Moammar Gaddafi, President Obama and the 2012 election
The death of deposed Libyan dictator Moammar Gaddafi will be touted by Democrats as another foreign policy success story for President Obama but seems unlikely to seriously affect his political fortunes heading into a 2012 campaign still laser-focused on the struggling U.S. economy.

U.S. President Barack Obama shakes hands with Libya's leader Muammar Gaddafi (L) before a dinner at the G8 summit in L'Aquila in this July 9, 2009 file photo. REUTERS/Alessandro Bianchi/Files Reports of Gaddafi’s passing come just days after Secretary of State Hillary Clinton visited Libya and expressed hope that he would be either captured or killed. It’s been nearly eight months since President Obama authorized military intervention in Libya, an involvement that led to Gaddafi’s removal from power.
It also comes less than six months after a military strike authorized by President Obama led to the death of Al-Quaeda leader Osama bin Laden.
In the wake of bin Laden’s death, President Obama experienced a temporary bump in his poll numbers as Americans gave him credit for the death of the world’s most recognizable terrorist.
A May Washington Post-Pew Research Center survey conducted immediately after bin Laden’s death showed Obama’s job approval rating at 56 percent — a nine point improvement from an April poll.
But, that same survey showed virtually no positive movement for Obama when it came to his handling of the economy — the central issue on the minds of most voters — and even the broader political benefits to Obama from bin Laden’s death quickly wore off. In the latest Post-ABC poll his job approval rating stood at just 42 percent.
“If Obama only got a brief, small bump from bin Laden’s death, Gaddafi’s death isn’t going to matter at all by the time we hand out candy this October, much less next October,” said Glen Bolger, a Republican pollster whose firm is working for the presidential campaign of former Massachusetts governor Mitt Romney. “The election is much more about Americans losing their jobs than about Gaddafi losing his head.”
A look at most recent national polling backs up Bolger’s point that Americans are almost exclusively focused on the economy.
In the October Post-ABC News national poll, 51 percent of respondents said the economy was the most important issue facing the country while just one percent named “foreign policy”.
At the recent slew of Republican presidential debates, foreign policy has been an afterthought — at best — as the candidates squabble over domestic policy issues like job creation and immigration reform.
History, too, suggests that at times of domestic economic peril, foreign policy victories tend to play a minor role in campaigns.
Following the conclusion of the first Gulf War in 1991, President George H.W. Bush was regarded as unbeatable.
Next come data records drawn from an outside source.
Lemma function_under_test_all_int (numbers : list value) :
  Forall is_int numbers → function_under_test numbers = py_max numbers.
Proof.
  intros Hall. unfold function_under_test.
  rewrite (non_numbers_all_int _ _ Hall). simpl.
  by destruct (decide _).
Qed.

Lemma ClassUnderTest_init_all_int (numbers : list value) :
  Forall is_int numbers →
  ClassUnderTest_init numbers = Ok {| _numbers_sequence := numbers |}.
Proof.
  intros Hall. unfold ClassUnderTest_init, _construction_guard_clause.
  rewrite (non_numbers_all_int _ _ Hall). simpl.
  by destruct (decide _).
Qed.

End maximum.

(** C1. On a non-empty sequence whose elements are all integers ([int]
    or [bool] values), [function_under_test] returns an element of the sequence that is
    greater than or equal to every element; the constructor of
    [ClassUnderTest] accepts the sequence and [method_under_test]
    returns the same element. *)
Theorem function_under_test_returns_maximum (numbers : list value) :
  numbers ≠ [] → Forall integer numbers →
  ∃ m zm,
    function_under_test numbers = Ok m
    ∧ (∃ self, ClassUnderTest_init numbers = Ok self ∧ method_under_test self = Ok m)
    ∧ m ∈ numbers
    ∧ int_value m = Some zm
    ∧ ∀ x, x ∈ numbers → ∃ zx, int_value x = Some zx ∧ zx ≤ zm.
Proof.
  intros Hne Hall%integers_are_int.
  destruct (py_max_ints numbers Hne Hall) as (m & zm & Hmax & Hin & Hm & Hle).
  exists m, zm. split; [|split; [|done]].
  - by rewrite function_under_test_all_int.
  - eexists. split; [by apply ClassUnderTest_init_all_int | done].
Qed.

Lemma function_under_test_returns_maximum_witness :
  ∃ m zm,
    function_under_test [PyInt 3; PyInt (-7); PyInt 12; PyInt 5] = Ok m
    ∧ (∃ self, ClassUnderTest_init [PyInt 3; PyInt (-7); PyInt 12; PyInt 5] = Ok self
               ∧ method_under_test self = Ok m)
    ∧ m ∈ [PyInt 3; PyInt (-7); PyInt 12; PyInt 5]
    ∧ int_value m = Some zm
    ∧ ∀ x, x ∈ [PyInt 3; PyInt (-7); PyInt 12; PyInt 5] →
           ∃ zx, int_value x = Some zx ∧ zx ≤ zm.
Proof.
  apply (function_under_test_returns_maximum [PyInt 3; PyInt (-7); PyInt 12; PyInt 5]).
  - discriminate.
  - repeat apply Forall_cons_2; [left; by eexists.. | apply Forall_nil_2].
Defined.

(** ** The validation error *)

Section validation.

Lemma elem_of_offending (numbers : list value) (v : value) :
  v ∈ offending numbers ↔ v ∈ numbers ∧ ¬ integer v.
Proof.
  rewrite integer_is_int.
  unfold offending, is_int. rewrite elem_of_list_to_set, list_elem_of_filter.
  destruct (isinstance_int v); split; intros [? ?]; split; congruence.
Qed.

Lemma offending_cons (v : value) (numbers : list value) :
  offending (v :: numbers)
  = if isinstance_int v then offending numbers else {[v]} ∪ offending numbers.
Proof.
  unfold offending. rewrite filter_cons.
  destruct (decide (isinstance_int v = false)) as [->| ->%not_false_is_true];
    reflexivity.
Qed.

(** When the comprehension returns, it returns the set of all the
    elements that are not [int] instances. *)
Lemma non_numbers_returns (numbers : list value) :
  ∀ found found', non_numbers_in_sequence numbers found = Ok found' →
  found' = found ∪ offending numbers.
Proof.
  induction numbers as [|v rest IH]; intros found found'; simpl.
  - intros [= <-]. unfold offending. simpl. set_solver.
  - rewrite offending_cons. destruct (isinstance_int v); [apply IH|].
    destruct (hashable v); [|discriminate].
    intros ->%IH. set_solver.
Qed.

(** It returns whenever every element can be hashed. *)
Lemma non_numbers_hashable (numbers : list value) :
  Forall (λ v, hashable v = true) numbers →
  ∀ found, non_numbers_in_sequence numbers found = Ok (found ∪ offending numbers).
Proof.
  induction 1 as [|v rest Hv _ IH]; intros found; simpl.
  - unfold offending. simpl. f_equal. set_solver.
  - rewrite offending_cons, Hv.
    destruct (isinstance_int v); [apply IH|].
    rewrite IH. f_equal. set_solver.
Qed.

(** It raises on the first element that cannot be hashed. *)
Lemma non_numbers_unhashable (before : list value) (v : value) (rest : list value) :
  Forall (λ v, hashable v = true) before → hashable v = false →
  ∀ found, non_numbers_in_sequence (before ++ v :: rest) found
           = Raise (unhashable_type v).
Proof.
  intros Hbefore Hv.
  induction Hbefore as [|w before Hw _ IH]; intros found; simpl.
  - destruct v; try discriminate. reflexivity.
  - rewrite Hw. destruct (isinstance_int w); apply IH.
Qed.

(** Every sequence either can be hashed throughout or splits at its
    first element that cannot. *)
Lemma first_unhashable (numbers : list value) :
  Forall (λ v, hashable v = true) numbers
  ∨ ∃ before v rest, numbers = before ++ v :: rest
      ∧ Forall (λ v, hashable v = true) before ∧ hashable v = false.
Proof.
  induction numbers as [|w numbers IH]; [by left|].
  destruct (hashable w) eqn:Hw.
  - destruct IH as [IH|(before & v & rest & -> & Hb & Hv)].
    + left. by constructor.
    + right. exists (w :: before), v, rest. repeat split; [|done]. by constructor.
  - right. exists [], w, numbers. repeat split; [constructor | done].
Qed.

Lemma offending_empty (numbers : list value) :
  offending numbers = ∅ ↔ Forall is_int numbers.
Proof.
  rewrite list.Forall_forall. split.
  - intros Hempty v Hv. unfold is_int.
    destruct (isinstance_int v) eqn:Hint; [reflexivity|].
    assert (v ∈ offending numbers) as Hin.
    { apply elem_of_offending. split; [exact Hv|].
      rewrite integer_is_int. unfold is_int. congruence. }
    rewrite Hempty in Hin. by apply not_elem_of_empty in Hin.
  - intros Hall. apply leibniz_equiv, elem_of_equiv_empty. intros v.
    rewrite elem_of_offending, integer_is_int. naive_solver.
Qed.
But, the economy soured, Bill Clinton emerged and the phrase “it’s the economy, stupid” forever won a place in the political lexicon.
Democratic pollster Fred Yang argued that that even though the Gaddafi news won’t be a 2012 game changer, it will further bolster Obama’s credentials as a leader.
“Good news, even if overseas, is always good for an incumbent during these tough times,” said Yang. “ This will help the President — and even if the impact of the specific event dissipates, this adds another positive piece to the puzzle of the President as commander-in-chief.”
Reaction from the Republican presidential field was slow in coming.
Romney, in a visit to western Iowa on Thursday morning, said that “it’s about time” when asked about Gaddafi’s death and added: “The world is a better place with Gaddafi gone.”
Texas Gov. Rick Perry said Gaddafi’s death was “good news”, adding: “It should bring the end of conflict there, and help them move closer to elections and a real democracy.”
Arizona Sen. John McCain, the Republican party’s presidential nominee in 2008, said that Gaddafi’s death “marks an end to the first phase of the Libyan revolution”.